** Provided material follows **
Lemma read_item_written w : written_ok w -> read_item ("{" :: item_body w) = Some (parsed_item w).
Proof.
  intros Hw. unfold read_item, item_body.
  set (st := todo_status_to_string (w_status w)). set (p := todo_priority_to_string (w_priority w)).
  destruct Hw as (Hc & Hn & Hl & Hst & Hp).
  rewrite (field_after _ st p "status" 32 (cs "pending") Hc plain_status) by reflexivity.
  rewrite (field_after _ st p "priority" 32 (cs "medium") Hc plain_priority) by reflexivity.
  rewrite (field_after _ st p "parent_id" 40 [] Hc plain_parent) by reflexivity.
  assert (strstr ("{" :: key_text "content" ++ JQ :: w_content w ++ after_content st p) (key_text "content")
          = Some (key_text "content" ++ JQ :: w_content w ++ after_content st p)) as -> by reflexivity.
  assert (field_value (key_text "content" ++ JQ :: w_content w ++ after_content st p) "content" 4096 [] = w_content w) as ->.
  { unfold field_value.
    change (drop (length (key_text "content")) (key_text "content" ++ JQ :: w_content w ++ after_content st p))
      with (JQ :: w_content w ++ after_content st p). cbn [skip_space_tab].
    assert (quoted_text (w_content w ++ after_content st p) = w_content w) as Hq by by apply quoted_text_closed.
    change (Ascii.eqb JQ " " || Ascii.eqb JQ "009") with false. cbv iota. change (Ascii.eqb JQ JQ) with true.
    cbv iota zeta. rewrite Hq. destruct (Nat.ltb_spec (length (w_content w)) 4096); [done|lia]. }
  unfold parsed_item. destruct (w_content w) as [|x c] eqn:Ec; [done|]. subst st p.
  apply status_cases in Hst as [->|[->| ->]]; apply priority_cases in Hp as [->|[->| ->]]; reflexivity.
Qed.

Ltac app_norm := repeat progress (cbn [app]; rewrite <- ?app_assoc); try reflexivity.

(** *** The scans over items *)

Class Brackets (o cl : ascii) : Prop :=
  brackets c : c = JQ \/ c = ":" \/ c = "," -> Ascii.eqb c o = false /\ Ascii.eqb c cl = false.
#[local] Instance braces : Brackets "{" "}".
Proof. by intros c [->|[->| ->]]. Qed.
#[local] Instance square : Brackets "[" "]".
Proof. by intros c [->|[->| ->]]. Qed.

Section Scans.
Context (o cl : ascii) {B : Brackets o cl}.

Lemma scan_mark c d s :
  c = ":" \/ c = "," -> scan_closing o cl d false (c :: s) = scan_cons c (scan_closing o cl d false s).
Proof using B.
  intros Hc. destruct (brackets c ltac:(auto)) as [H1 H2]. cbn [scan_closing]. rewrite H1, H2.
  by destruct Hc as [-> | ->].
Qed.

Lemma scan_quoted d v r :
  closed_body v ->
  scan_closing o cl d false (JQ :: v ++ JQ :: r) = scan_app (JQ :: v ++ [JQ]) (scan_closing o cl d false r).
Proof using B.
  intros Hv. destruct (brackets JQ ltac:(auto)) as [H1 H2]. cbn [scan_closing]. rewrite H1, H2.
  change (Ascii.eqb JQ JQ) with true. by rewrite scan_string.
Qed.

Lemma scan_field d key v r :
  closed_body (cs key) -> closed_body v ->
  scan_closing o cl d false (string_field key v ++ r) = scan_app (string_field key v) (scan_closing o cl d false r).
Proof using B.
  intros Hk Hv. unfold string_field, key_text.
  replace ((((JQ :: cs key ++ [JQ; ":"]) ++ JQ :: v ++ [JQ])) ++ r)
    with (JQ :: cs key ++ JQ :: ":" :: JQ :: v ++ JQ :: r) by app_norm.
  rewrite scan_quoted, scan_mark, scan_quoted by auto.
  rewrite !scan_cons_app, <- !scan_app_app. f_equal.
  app_norm.
Qed.
End Scans.

Lemma closed_status st : (0 <= st <= 2)%Z -> closed_body (todo_status_to_string st).
Proof. intros [->|[->| ->]]%status_cases; exact I. Qed.
Lemma closed_priority p : (1 <= p <= 3)%Z -> closed_body (todo_priority_to_string p).
Proof. intros [->|[->| ->]]%priority_cases; exact I. Qed.

Lemma item_body_fields w :
  item_body w = string_field "content" (w_content w) ++ "," :: string_field "status" (todo_status_to_string (w_status w))
                ++ "," :: string_field "priority" (todo_priority_to_string (w_priority w)).
Proof. unfold item_body, after_content, string_field. app_norm. Qed.

Lemma scan_body o cl {B : Brackets o cl} d w r :
  written_ok w -> scan_closing o cl d false (item_body w ++ r) = scan_app (item_body w) (scan_closing o cl d false r).
Proof.
  intros (Hc & _ & _ & Hst%closed_status & Hp%closed_priority). rewrite item_body_fields.
  rewrite <- app_assoc. cbn [app]. rewrite <- (app_assoc (string_field "status" _)). cbn [app].
  rewrite scan_field, scan_mark, scan_field, scan_mark, scan_field by (auto || exact I).
  rewrite !scan_cons_app, <- !scan_app_app. f_equal.
  app_norm.
Qed.

Lemma scan_item_body w rest :
  written_ok w -> scan_closing "{" "}" 0 false (item_body w ++ "}" :: rest) = Closed (item_body w) ("}" :: rest).
Proof.
  intros Hw. rewrite (scan_body "{" "}") by done.
  change (scan_closing "{" "}" 0 false ("}" :: rest)) with (Closed [] ("}" :: rest)).
  by rewrite scan_app_closed, app_nil_r.
Qed.

Lemma scan_item_text w d rest :
  written_ok w -> scan_closing "[" "]" d false (item_text w ++ rest) = scan_app (item_text w) (scan_closing "[" "]" d false rest).
Proof.
  intros Hw. unfold item_text. cbn [app]. rewrite <- app_assoc. cbn [app].
  assert (forall c s, c = "{" \/ c = "}" -> scan_closing "[" "]" d false (c :: s) = scan_cons c (scan_closing "[" "]" d false s)) as Hb
    by by intros c s [-> | ->].
  rewrite Hb, (scan_body "[" "]"), Hb by auto.
  rewrite !scan_cons_app, <- !scan_app_app. done.
Qed.

Lemma scan_items l rest :
  Forall written_ok l ->
  scan_closing "[" "]" 0 false (commas (map item_text l) ++ "]" :: rest) = Closed (commas (map item_text l)) ("]" :: rest).
Proof.
  induction l as [|w l IH]; intros Hl; [reflexivity|]. inversion_clear Hl as [|?? Hw Hl'].
  destruct l as [|w' l].
  - cbn [map commas]. rewrite app_nil_r, scan_item_text by done.
    change (scan_closing "[" "]" 0 false ("]" :: rest)) with (Closed [] ("]" :: rest)).
    by rewrite scan_app_closed, app_nil_r.
  - change (commas (map item_text (w :: w' :: l))) with (item_text w ++ "," :: commas (map item_text (w' :: l))).
    rewrite <- app_assoc. rewrite scan_item_text by done. cbn [app].
    assert (forall s, scan_closing "[" "]" 0 false ("," :: s) = scan_app [","] (scan_closing "[" "]" 0 false s)) as -> by reflexivity.
    rewrite IH by done. by rewrite !scan_app_closed.
Qed.

(** *** Reading the items *)

Lemma read_step_item fuel w rest :
  written_ok w ->
  read_items (S fuel) (item_text w ++ rest) =
  (items ← read_items fuel ("}" :: rest); Some (parsed_item w :: items)).
Proof.
  intros Hw. unfold item_text. cbn [app]. rewrite <- app_assoc. cbn [app read_items skip_between].
  change (Ascii.eqb "{" "]") with false. change (Ascii.eqb "{" "{") with true.
  change (Ascii.eqb "{" " " || Ascii.eqb "{" "009" || Ascii.eqb "{" "," || Ascii.eqb "{" "010") with false. cbv iota.
  by rewrite scan_item_body, read_item_written by done.
Qed.

Lemma read_step_separator fuel w rest :
  written_ok w -> read_items fuel ("," :: item_text w ++ rest) = read_items fuel (item_text w ++ rest).
Proof. destruct fuel; reflexivity. Qed.

Lemma item_text_length w : (2 <= length (item_text w))%nat.
Proof. unfold item_text, item_body. cbn [length]. rewrite !length_app. cbn. lia. Qed.

Lemma read_items_written l : forall fuel,
  Forall written_ok l -> (length (commas (map item_text l)) < fuel)%nat ->
  read_items fuel (commas (map item_text l)) = Some (map parsed_item l).
Proof.
  induction l as [|w l IH]; intros fuel Hl Hf; [by destruct fuel|]. inversion_clear Hl as [|?? Hw Hl'].
  pose proof (item_text_length w). destruct l as [|w' l].
  - cbn [map commas] in *. rewrite length_app in Hf. destruct fuel as [|[|fuel]]; [lia..|]. rewrite read_step_item by done.
    by destruct fuel.
  - change (commas (map item_text (w :: w' :: l))) with (item_text w ++ "," :: commas (map item_text (w' :: l))) in *.
    rewrite length_app in Hf. cbn [length] in Hf. destruct fuel as [|[|fuel]]; [lia..|]. rewrite read_step_item by done.
    assert (read_items (S fuel) ("}" :: "," :: commas (map item_text (w' :: l))) = Some (map parsed_item (w' :: l))) as ->;
      [|done].
    change (read_items (S fuel) ("}" :: "," :: commas (map item_text (w' :: l))))
      with (read_items fuel ("," :: commas (map item_text (w' :: l)))).
    rewrite <- (IH fuel) by (done || lia).
    assert (exists r, commas (map item_text (w' :: l)) = item_text w' ++ r) as [r ->]
      by (cbn [map commas]; by eexists).
    apply read_step_separator. by inversion_clear Hl'.
Qed.

(** The arguments are read as they were meant. *)
Lemma arguments_read l :
  Forall written_ok l ->
  extract_json_array_parameter (write_text l) (cs "todos") = Some (Some ("[" :: commas (map item_text l))).
Proof.
  intros Hl. unfold extract_json_array_parameter.
  change (take 255 (JQ :: cs "todos" ++ [JQ; ":"])) with (key_text "todos").
  assert (strstr (write_text l) (key_text "todos") =
          Some (key_text "todos" ++ "[" :: commas (map item_text l) ++ ["]"; "}"])) as -> by reflexivity.
  change (drop (length (key_text "todos")) (key_text "todos" ++ "[" :: commas (map item_text l) ++ ["]"; "}"]))
    with ("[" :: commas (map item_text l) ++ ["]"; "}"]).
  cbn [skip_space_tab]. change (Ascii.eqb "[" " " || Ascii.eqb "[" "009") with false. change (Ascii.eqb "[" "[") with true.
  cbv iota. by rewrite scan_items.
Qed.

(** ** Through the store *)

Section Store.
Context {DB : Sqlite} {SS : SqliteSpec DB}.

(** The row of an item under its id. *)
Definition item_row (env : ReplaceEnv) (now : Z) (p : cstr * Written) : TaskRow :=
  mkTaskRow p.1 GLOBAL_SESSION_ID None (w_content p.2) (w_status p.2) (w_priority p.2)
    (if (0 <? now)%Z then now else re_now env) (re_now env).

Lemma insert_written env now l : forall i ids rows,
  length ids = length l -> NoDup ids -> (forall id, id ∈ ids -> id ∉ map tk_id rows) ->
  (forall k id, ids !! k = Some id -> re_uuid env (i + k) = Some id /\ re_step env (i + k) = true) ->
  insert_tasks env GLOBAL_SESSION_ID i (map (bulk_task now) (map parsed_item l)) rows =
  Some (rows ++ map (item_row env now) (zip ids l)).
Proof using.
  induction l as [|w l IH]; intros i [|id ids] rows Hlen Hnd Hf He; try discriminate; [by rewrite app_nil_r|].
  apply NoDup_cons in Hnd as [Hn Hnd]. destruct (He 0%nat id eq_refl) as [Hu Hst]. rewrite Nat.add_0_r in Hu, Hst.
  cbn [map insert_tasks]. unfold new_id. change (uuid_is_valid (task_id (bulk_task now (parsed_item w)))) with false. cbv iota.
  rewrite Hu. cbn [mbind option_bind bulk_task parsed_item task_content it_content it_parent it_status it_priority
                   task_parent_id task_status task_priority task_created_at optional_text]. rewrite Hst.
  change (mkTaskRow id GLOBAL_SESSION_ID None (w_content w) (w_status w) (w_priority w)
            (if (0 <? now)%Z then now else re_now env) (re_now env)) with (item_row env now (id, w)).
  rewrite (proj2 (insert_task_Some (item_row env now (id, w)) rows (rows ++ [item_row env now (id, w)]))).
  2:{ split; [done|]. split; [apply Hf; left|done]. }
  cbn [mbind option_bind]. rewrite (IH (S i) ids); [by rewrite <- app_assoc|by injection Hlen|done| |].
  - intros x Hx. rewrite map_app, not_elem_of_app. split; [apply Hf; by right|].
    cbn. intros ->%list_elem_of_singleton. done.
  - intros k x Hk. specialize (He (S k) x Hk). by rewrite Nat.add_succ_r in He.
Qed.

Lemma delete_session_rows s db r : r ∈ td_tasks (delete_tasks (in_session s) db) -> in_session s r = false.
Proof using.
  cbn. intros [Hr Hm%mem_false]%elem_of_delete. destruct (in_session s r) eqn:E; [|done]. exfalso. apply Hm.
  apply saturate_incl, elem_of_ids. exists r. split; [|done]. by apply elem_of_select.
Qed.

(** *** What TodoRead prints *)

(** The content is cut after 256 bytes. *)
Definition shown_fields (p : cstr * Written) : cstr :=
  string_field "id" p.1 ++ "," :: string_field "content" (take 256 (w_content p.2)) ++ ","
    :: string_field "status" (todo_status_to_string (w_status p.2)) ++ ","
    :: string_field "priority" (todo_priority_to_string (w_priority p.2)).

Definition shown_text (order : list (cstr * Written)) : cstr :=
  "{" :: key_text "tasks" ++ "[" :: commas (map (fun p => "{" :: shown_fields p ++ ["}"]) order) ++ ["]"; "}"].

Definition pair_ok (p : cstr * Written) : Prop := (length p.1 <= 39)%nat /\ written_ok p.2.

(** The row as a todo. *)
Lemma todo_of_item env now p :
  pair_ok p ->
  exists t, (map_task (item_row env now p) ≫= todo_of_task) = Some t /\ todo_fields t = shown_fields p.
Proof using.
  intros (Hid & Hc & _ & Hl & Hst & Hp). eexists. split; [reflexivity|]. unfold todo_fields, shown_fields. cbn -[take].
  rewrite !(take_ge p.1) by lia. rewrite take_take. change (256 `min` (TODO_MAX_CONTENT_LENGTH - 1))%nat with 256%nat.
  unfold column_int. by rewrite !wrap32_small by lia.
Qed.

Lemma length_take_le_bound {A} (l : list A) : (length (take 256 l) <= 256)%nat.
Proof using. rewrite length_take. lia. Qed.

Lemma shown_length p : pair_ok p -> (length (shown_fields p) <= 400)%nat.
Proof using.
  intros (Hid & _ & _ & _ & Hst & Hp). unfold shown_fields, string_field, key_text.
  pose proof (length_take_le_bound (w_content p.2)) as Hl. set (shown := take 256 (w_content p.2)) in *.
  repeat (rewrite length_app || cbn [length]).
  assert (length (todo_status_to_string (w_status p.2)) <= 11)%nat
    by (by apply status_cases in Hst as [->|[->| ->]]; apply (bool_decide_unpack _)).
  assert (length (todo_priority_to_string (w_priority p.2)) <= 6)%nat
    by (by apply priority_cases in Hp as [->|[->| ->]]; apply (bool_decide_unpack _)).
  change (length (cs "id")) with 2%nat. change (length (cs "content")) with 7%nat.
  change (length (cs "status")) with 6%nat. change (length (cs "priority")) with 8%nat. lia.
Qed.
** End of Provided material **
What to do: One stretch of the lines above is wanted, from the line that contains "unfold parsed_item. destruct" through the line that contains "Ltac app_norm := repeat". Output it exactly.

Answer to this exercise:
  unfold parsed_item. destruct (w_content w) as [|x c] eqn:Ec; [done|]. subst st p.
  apply status_cases in Hst as [->|[->| ->]]; apply priority_cases in Hp as [->|[->| ->]]; reflexivity.
Qed.

Ltac app_norm := repeat progress (cbn [app]; rewrite <- ?app_assoc); try reflexivity.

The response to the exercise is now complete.